:: Problem requirements ::
Among the entries that follow, how many lines contain the word "name"? Give the number alone.

:: Records supplied ::
-- Opening Marker --
Lemma analyzer_falls_back_to_district_performance_witness :
  (forall create,
     Analyzer.analyze_with_llm_openai create "district  composite_index" (PStr "comprehensive")
     = Analyzer.analyze_with_llm_openai create "district  composite_index"
         (PStr "district_performance"))
  /\ (forall create,
        Analyzer.analyze_with_llm_claude create "district  composite_index" (PStr "comprehensive")
        = Analyzer.analyze_with_llm_claude create "district  composite_index"
            (PStr "district_performance"))
  /\ (forall invoke_model,
        Analyzer.analyze_with_llm_bedrock invoke_model "district  composite_index"
          (PStr "comprehensive")
        = Analyzer.analyze_with_llm_bedrock invoke_model "district  composite_index"
            (PStr "district_performance"))
  /\ Analyzer.select_prompt (Analyzer.openai_prompts "district  composite_index")
       (PStr "comprehensive")
     = fill Analyzer.openai_district_performance_head
            Analyzer.openai_district_performance_tail "district  composite_index"
  /\ Analyzer.select_prompt (Analyzer.claude_prompts "district  composite_index")
       (PStr "comprehensive")
     = fill Analyzer.claude_district_performance_head
            Analyzer.claude_district_performance_tail "district  composite_index"
  /\ Analyzer.select_prompt (Analyzer.bedrock_prompts "district  composite_index")
       (PStr "comprehensive")
     = fill Analyzer.bedrock_district_performance_head
            Analyzer.bedrock_district_performance_tail "district  composite_index".
Proof.
  apply (analyzer_falls_back_to_district_performance "district  composite_index"
           (PStr "comprehensive")); discriminate.
Defined.

(** X16: the analyzer's district query and the handler's normalise alike.
    For every joined row the two fetched rows agree on every column other
    than the composite one, which holds the same value under the name
    [composite_index] in the analyzer and [performance_index] in the
    handler; neither row has the other's name for it. *)
Theorem analyzer_and_handler_rows_agree (j : district_join_row) (column : string) :
  column <> "performance_index" ->
  column <> "composite_index" ->
  assoc column (Analyzer.select_district_kpis j) = assoc column (select_district_kpis j)
  /\ assoc "composite_index" (Analyzer.select_district_kpis j)
     = assoc "performance_index" (select_district_kpis j)
  /\ assoc "performance_index" (Analyzer.select_district_kpis j) = None
  /\ assoc "composite_index" (select_district_kpis j) = None
  /\ length (Analyzer.select_district_kpis j) = length (select_district_kpis j).
Proof.
  intros Hp Hc.
  apply String.eqb_neq in Hp, Hc.
  split; [|repeat split].
  unfold Analyzer.select_district_kpis, select_district_kpis. cbn [assoc].
  rewrite Hp, Hc.
  repeat (destruct (String.eqb column _); [reflexivity|]).
  reflexivity.
Qed.

Lemma analyzer_and_handler_rows_agree_witness :
  assoc "pass_rate" (Analyzer.select_district_kpis (district "Kolar" (4025 # 100)))
  = assoc "pass_rate" (select_district_kpis (district "Kolar" (4025 # 100)))
  /\ assoc "composite_index" (Analyzer.select_district_kpis (district "Kolar" (4025 # 100)))
     = assoc "performance_index" (select_district_kpis (district "Kolar" (4025 # 100)))
  /\ assoc "performance_index" (Analyzer.select_district_kpis (district "Kolar" (4025 # 100)))
     = None
  /\ assoc "composite_index" (select_district_kpis (district "Kolar" (4025 # 100))) = None
  /\ length (Analyzer.select_district_kpis (district "Kolar" (4025 # 100)))
     = length (select_district_kpis (district "Kolar" (4025 # 100))).
Proof.
  apply (analyzer_and_handler_rows_agree (district "Kolar" (4025 # 100)) "pass_rate");
    discriminate.
Defined.

(** ** The average of the marks *)

Lemma sum_between (vs : list Q) (L H : Q) :
  Forall (fun v => (L <= v /\ v <= H)%Q) vs ->
  (inject_Z (Z.of_nat (length vs)) * L <= foldr Qplus 0 vs
   /\ foldr Qplus 0 vs <= inject_Z (Z.of_nat (length vs)) * H)%Q.
Proof.
  induction 1 as [|v vs [Hl Hh] _ [IHl IHh]].
  - cbn [length foldr]. change (inject_Z (Z.of_nat 0)) with 0%Q. split; lra.
  - cbn [length foldr]. rewrite Nat2Z.inj_succ, <- Z.add_1_r, inject_Z_plus.
    change (inject_Z 1) with 1%Q.
    set (N := inject_Z (Z.of_nat (length vs))) in *.
    set (s := foldr Qplus 0%Q vs) in *. clearbody N s.
    split; lra.
Qed.

Lemma marks_between (rows : list student_join_row) (L H : Q) :
  Forall (fun r => forall q, er_marks_obtained r = Some q -> (L <= q /\ q <= H)%Q) rows ->
  Forall (fun v => (L <= v /\ v <= H)%Q) (omap id (map er_marks_obtained rows)).
Proof.
  induction 1 as [|r rows Hr _ IH]; [constructor|].
  cbn [map omap list_omap].
  destruct (er_marks_obtained r) as [q|]; cbn [id]; [|exact IH].
  constructor; [apply Hr; reflexivity | exact IH].
Qed.

Lemma mean_between (s N L H : Q) :
  (0 < N)%Q -> (N * L <= s)%Q -> (s <= N * H)%Q ->
  (100 * L <= s / N * 100 /\ s / N * 100 <= 100 * H)%Q.
Proof.
  intros HN Hl Hu.
  assert (L <= s / N)%Q as Hlo by (apply Qle_shift_div_l; [exact HN | lra]).
  assert (s / N <= H)%Q as Hhi by (apply Qle_shift_div_r; [exact HN | lra]).
  set (a := (s / N)%Q) in *. clearbody a. split; lra.
Qed.

(** X17: the average never leaves the range of the marks.  When every mark
    of a student lies between two whole numbers, the student's [avg_marks],
    if not null, lies between them as well (in hundredths: between 100
    times the one and 100 times the other). *)
Theorem avg_marks_within_the_range_of_the_marks (g : student_group) (lo hi h : Z) :
  Forall (fun r => forall q, er_marks_obtained r = Some q ->
                             (inject_Z lo <= q /\ q <= inject_Z hi)%Q) (group_rows g) ->
  assoc "avg_marks" (select_at_risk_students g) = Some (CNum h) ->
  100 * lo <= h <= 100 * hi.
Proof.
  intros Hrange Hh.
  cbn [select_at_risk_students assoc String.eqb Ascii.eqb Bool.eqb] in Hh.
  apply marks_between, sum_between in Hrange as [Hl Hu].
  unfold SQL_AVG in Hh.
  destruct (omap id (map er_marks_obtained (group_rows g))) as [|v vs] eqn:Hvs;
    [discriminate|].
  simpl in Hh. injection Hh as <-.
  assert (0 < inject_Z (Z.of_nat (length (v :: vs))))%Q as Hn.
  { change 0%Q with (inject_Z 0). rewrite <- Zlt_Qlt. simpl length. lia. }
  destruct (mean_between _ _ _ _ Hn Hl Hu) as [Hlo Hhi].
  apply round_half_away_between.
  - rewrite inject_Z_mult. exact Hlo.
  - rewrite inject_Z_mult. exact Hhi.
Qed.

Lemma avg_marks_within_the_range_of_the_marks_witness :
  assoc "avg_marks" (select_at_risk_students student_just_below_sixty) = Some (CNum 6000)
  /\ 100 * 0 <= 6000 <= 100 * 100.
Proof.
  split; [reflexivity|].
  apply (avg_marks_within_the_range_of_the_marks student_just_below_sixty 0 100 6000).
  - repeat constructor; simpl in *; injection H as <-; discriminate.
  - reflexivity.
Defined.

(** Three students at the edges of the HAVING clause: without exams but
    absent half the time (returned, with a null average), averaging 59.996
    with full attendance (rounded to 60.00, not returned), and without any
    record (not returned). *)
Example students_at_the_thresholds :
  at_risk_students_query
    [student_just_below_sixty; student_without_exams; student_without_records]
  = [select_at_risk_students student_without_exams]
  /\ assoc "avg_marks" (select_at_risk_students student_just_below_sixty) = Some (CNum 6000)
  /\ assoc "attendance_pct" (select_at_risk_students student_just_below_sixty)
     = Some (CNum 10000)
  /\ assoc "avg_marks" (select_at_risk_students student_without_records) = Some CNull
  /\ assoc "attendance_pct" (select_at_risk_students student_without_records) = Some CNull.
Proof. repeat split. Qed.

(** The test client on a world where every stage works and no student is at
    risk: three tests pass, the fourth does not. *)
Example suite_on_a_healthy_world :
  TestClient.success <$> (TestClient.test_all_analysis_types
                            (lambda_service (stub_world [] always_ok sink_ok)) initial_state).1
  = [true; true; true; false].
Proof. vm_compute. reflexivity. Qed.

(** ** The program on the runtime's objects *)

Lemma serialisable_row_from_db kind (r : row) :
  match Runtime.serialisable_row (map (fun kv => (kv.1, Runtime.from_db (kind kv.1) kv.2)) r) with
  | inl e => e = Exn "TypeError" "Object of type Decimal is not JSON serializable"
             /\ exists k h, (k, CNum h) ∈ r /\ kind k = Runtime.Exact
  | inr r' => r' = r /\ forall k h, (k, CNum h) ∈ r -> kind k = Runtime.Approximate
  end.
Proof.
  induction r as [|[k c] r IH]; simpl.
  - split; [reflexivity|]. intros k h Hin. inversion Hin.
  - destruct c as [|s|h]; simpl.
    + destruct (Runtime.serialisable_row _) as [e|r'].
      * destruct IH as (-> & k' & h' & Hin & Hk). split; [reflexivity|].
        exists k', h'. split; [right; exact Hin | exact Hk].
      * destruct IH as [-> IH]. split; [reflexivity|].
        intros k' h' Hin. inversion Hin; subst; eauto.
    + destruct (Runtime.serialisable_row _) as [e|r'].
      * destruct IH as (-> & k' & h' & Hin & Hk). split; [reflexivity|].
        exists k', h'. split; [right; exact Hin | exact Hk].
      * destruct IH as [-> IH]. split; [reflexivity|].
        intros k' h' Hin. inversion Hin; subst; eauto.
    + destruct (kind k) eqn:Hkind; simpl.
      * destruct (Runtime.serialisable_row _) as [e|r'].
        -- destruct IH as (-> & k' & h' & Hin & Hk). split; [reflexivity|].
           exists k', h'. split; [right; exact Hin | exact Hk].
        -- destruct IH as [-> IH]. split; [reflexivity|].
           intros k' h' Hin. inversion Hin; subst; eauto.
      * split; [reflexivity|]. exists k, h. split; [left | exact Hkind].
Qed.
-- Closing Marker --
:: Output for this task ::
2